### WHAT TO WORK ON
Lines in the data below that contain the word "mask" are to be copied.
(Beginning of THE INPUT)
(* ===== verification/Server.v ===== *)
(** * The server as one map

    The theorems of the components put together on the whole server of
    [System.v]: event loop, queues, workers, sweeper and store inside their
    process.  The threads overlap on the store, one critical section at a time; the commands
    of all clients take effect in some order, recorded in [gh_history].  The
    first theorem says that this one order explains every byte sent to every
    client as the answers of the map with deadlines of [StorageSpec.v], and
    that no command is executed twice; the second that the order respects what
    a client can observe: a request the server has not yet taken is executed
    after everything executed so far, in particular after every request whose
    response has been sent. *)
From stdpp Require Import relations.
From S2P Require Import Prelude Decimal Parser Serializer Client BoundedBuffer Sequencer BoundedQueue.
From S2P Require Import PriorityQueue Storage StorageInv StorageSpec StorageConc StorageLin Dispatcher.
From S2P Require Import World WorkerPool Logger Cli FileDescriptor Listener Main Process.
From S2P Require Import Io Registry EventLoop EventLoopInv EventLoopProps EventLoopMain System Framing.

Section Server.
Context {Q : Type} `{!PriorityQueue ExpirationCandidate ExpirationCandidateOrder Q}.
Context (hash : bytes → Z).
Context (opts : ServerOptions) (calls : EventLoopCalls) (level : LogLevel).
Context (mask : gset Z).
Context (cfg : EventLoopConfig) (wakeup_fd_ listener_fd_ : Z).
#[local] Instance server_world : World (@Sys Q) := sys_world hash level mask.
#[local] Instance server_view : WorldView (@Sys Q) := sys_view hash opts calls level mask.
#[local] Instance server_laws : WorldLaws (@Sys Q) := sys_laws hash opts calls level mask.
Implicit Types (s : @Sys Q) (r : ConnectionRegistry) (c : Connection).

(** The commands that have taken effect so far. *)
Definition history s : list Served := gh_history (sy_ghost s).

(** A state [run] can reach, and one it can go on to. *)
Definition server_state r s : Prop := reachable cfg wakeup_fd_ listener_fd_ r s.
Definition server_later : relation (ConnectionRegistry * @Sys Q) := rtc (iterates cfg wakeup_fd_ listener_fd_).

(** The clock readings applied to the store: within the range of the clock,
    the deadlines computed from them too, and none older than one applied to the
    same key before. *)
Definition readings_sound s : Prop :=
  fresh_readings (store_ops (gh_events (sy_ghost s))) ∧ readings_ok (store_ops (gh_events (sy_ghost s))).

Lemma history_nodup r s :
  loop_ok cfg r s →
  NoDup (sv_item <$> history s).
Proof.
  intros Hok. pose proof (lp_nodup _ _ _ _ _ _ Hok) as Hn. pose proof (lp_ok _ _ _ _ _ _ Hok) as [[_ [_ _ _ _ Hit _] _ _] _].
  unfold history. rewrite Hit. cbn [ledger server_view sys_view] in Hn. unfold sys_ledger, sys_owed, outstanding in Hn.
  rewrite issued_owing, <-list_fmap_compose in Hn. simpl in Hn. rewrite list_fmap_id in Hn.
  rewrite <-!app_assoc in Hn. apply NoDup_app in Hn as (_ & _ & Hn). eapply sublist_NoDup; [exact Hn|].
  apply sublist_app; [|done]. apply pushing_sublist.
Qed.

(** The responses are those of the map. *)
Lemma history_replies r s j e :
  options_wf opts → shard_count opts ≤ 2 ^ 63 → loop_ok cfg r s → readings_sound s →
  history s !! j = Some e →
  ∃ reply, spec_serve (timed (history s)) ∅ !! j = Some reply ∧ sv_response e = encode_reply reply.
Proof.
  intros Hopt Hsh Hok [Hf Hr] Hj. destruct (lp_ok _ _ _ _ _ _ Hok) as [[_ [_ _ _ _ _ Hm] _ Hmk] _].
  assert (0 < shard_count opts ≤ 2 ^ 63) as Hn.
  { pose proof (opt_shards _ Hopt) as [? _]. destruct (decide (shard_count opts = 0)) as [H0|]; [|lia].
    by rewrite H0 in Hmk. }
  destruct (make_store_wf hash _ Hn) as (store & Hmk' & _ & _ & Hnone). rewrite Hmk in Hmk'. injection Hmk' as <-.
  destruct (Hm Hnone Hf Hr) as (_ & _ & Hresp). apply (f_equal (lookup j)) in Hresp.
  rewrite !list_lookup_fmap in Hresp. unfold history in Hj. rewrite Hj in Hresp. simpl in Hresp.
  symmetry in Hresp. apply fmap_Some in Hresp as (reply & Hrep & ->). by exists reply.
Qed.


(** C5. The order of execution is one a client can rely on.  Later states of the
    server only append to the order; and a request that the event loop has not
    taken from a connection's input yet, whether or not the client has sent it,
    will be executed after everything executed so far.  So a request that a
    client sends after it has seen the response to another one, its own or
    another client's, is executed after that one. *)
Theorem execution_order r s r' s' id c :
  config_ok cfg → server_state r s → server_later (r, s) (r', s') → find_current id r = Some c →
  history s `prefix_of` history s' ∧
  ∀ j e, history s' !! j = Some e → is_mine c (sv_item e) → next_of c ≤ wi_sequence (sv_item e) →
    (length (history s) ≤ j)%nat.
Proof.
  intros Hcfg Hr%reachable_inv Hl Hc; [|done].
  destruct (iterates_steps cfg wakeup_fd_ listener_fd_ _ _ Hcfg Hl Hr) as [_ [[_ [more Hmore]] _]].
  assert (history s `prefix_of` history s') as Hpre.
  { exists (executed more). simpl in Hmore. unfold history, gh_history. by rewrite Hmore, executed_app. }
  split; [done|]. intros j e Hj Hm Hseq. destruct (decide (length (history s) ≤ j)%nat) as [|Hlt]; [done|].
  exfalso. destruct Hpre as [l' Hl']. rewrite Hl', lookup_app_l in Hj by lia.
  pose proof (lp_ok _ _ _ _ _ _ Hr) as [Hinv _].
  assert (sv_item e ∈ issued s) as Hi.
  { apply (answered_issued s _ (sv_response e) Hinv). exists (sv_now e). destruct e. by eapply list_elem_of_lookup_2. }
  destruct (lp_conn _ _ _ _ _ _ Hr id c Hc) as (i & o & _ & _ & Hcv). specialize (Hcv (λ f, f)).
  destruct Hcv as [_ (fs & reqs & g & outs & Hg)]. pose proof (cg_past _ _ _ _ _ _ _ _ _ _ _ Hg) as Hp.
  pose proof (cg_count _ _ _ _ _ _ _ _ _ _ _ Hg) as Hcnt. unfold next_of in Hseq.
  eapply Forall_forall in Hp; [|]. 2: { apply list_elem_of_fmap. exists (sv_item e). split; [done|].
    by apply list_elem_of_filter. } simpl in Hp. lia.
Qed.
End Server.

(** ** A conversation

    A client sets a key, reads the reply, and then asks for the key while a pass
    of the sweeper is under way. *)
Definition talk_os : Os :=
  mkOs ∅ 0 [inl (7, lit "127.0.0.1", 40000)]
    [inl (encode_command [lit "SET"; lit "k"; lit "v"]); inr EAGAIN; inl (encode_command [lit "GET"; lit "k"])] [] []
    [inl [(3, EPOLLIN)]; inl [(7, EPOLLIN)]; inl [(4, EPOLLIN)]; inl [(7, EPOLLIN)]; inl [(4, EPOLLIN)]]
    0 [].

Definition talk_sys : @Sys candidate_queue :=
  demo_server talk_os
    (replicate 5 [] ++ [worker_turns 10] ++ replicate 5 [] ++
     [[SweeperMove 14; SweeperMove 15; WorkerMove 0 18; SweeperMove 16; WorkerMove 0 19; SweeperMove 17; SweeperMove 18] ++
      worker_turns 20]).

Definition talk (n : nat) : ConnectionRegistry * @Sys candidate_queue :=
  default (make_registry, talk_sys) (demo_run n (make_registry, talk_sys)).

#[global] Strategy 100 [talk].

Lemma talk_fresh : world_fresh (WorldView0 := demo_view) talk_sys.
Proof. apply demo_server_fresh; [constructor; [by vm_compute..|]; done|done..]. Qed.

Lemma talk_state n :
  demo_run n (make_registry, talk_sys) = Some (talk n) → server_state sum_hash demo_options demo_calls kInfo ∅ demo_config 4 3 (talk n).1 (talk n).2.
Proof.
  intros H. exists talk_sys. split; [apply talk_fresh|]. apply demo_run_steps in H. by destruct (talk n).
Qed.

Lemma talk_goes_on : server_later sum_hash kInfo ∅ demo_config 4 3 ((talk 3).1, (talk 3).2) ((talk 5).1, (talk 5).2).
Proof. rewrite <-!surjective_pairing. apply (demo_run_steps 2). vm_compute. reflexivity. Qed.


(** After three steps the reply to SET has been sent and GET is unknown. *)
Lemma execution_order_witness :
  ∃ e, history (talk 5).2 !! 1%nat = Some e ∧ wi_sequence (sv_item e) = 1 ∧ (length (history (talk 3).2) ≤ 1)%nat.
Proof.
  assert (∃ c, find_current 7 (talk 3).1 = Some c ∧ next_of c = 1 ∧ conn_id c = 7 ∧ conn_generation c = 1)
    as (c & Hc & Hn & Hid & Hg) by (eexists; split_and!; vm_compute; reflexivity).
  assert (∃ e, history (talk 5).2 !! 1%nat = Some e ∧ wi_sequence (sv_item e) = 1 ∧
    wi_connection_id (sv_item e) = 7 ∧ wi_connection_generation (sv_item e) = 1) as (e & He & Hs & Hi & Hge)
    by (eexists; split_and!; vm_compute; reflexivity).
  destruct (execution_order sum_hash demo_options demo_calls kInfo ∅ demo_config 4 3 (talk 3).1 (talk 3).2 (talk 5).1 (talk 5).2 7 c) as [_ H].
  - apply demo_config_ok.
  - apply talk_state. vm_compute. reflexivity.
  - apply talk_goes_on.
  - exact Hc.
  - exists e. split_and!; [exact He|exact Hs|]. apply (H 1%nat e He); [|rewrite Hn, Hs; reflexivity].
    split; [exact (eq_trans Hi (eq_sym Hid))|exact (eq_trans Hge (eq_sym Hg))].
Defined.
(End of THE INPUT)
### EXERCISE RESPONSE
Context (mask : gset Z).
#[local] Instance server_world : World (@Sys Q) := sys_world hash level mask.
#[local] Instance server_view : WorldView (@Sys Q) := sys_view hash opts calls level mask.
#[local] Instance server_laws : WorldLaws (@Sys Q) := sys_laws hash opts calls level mask.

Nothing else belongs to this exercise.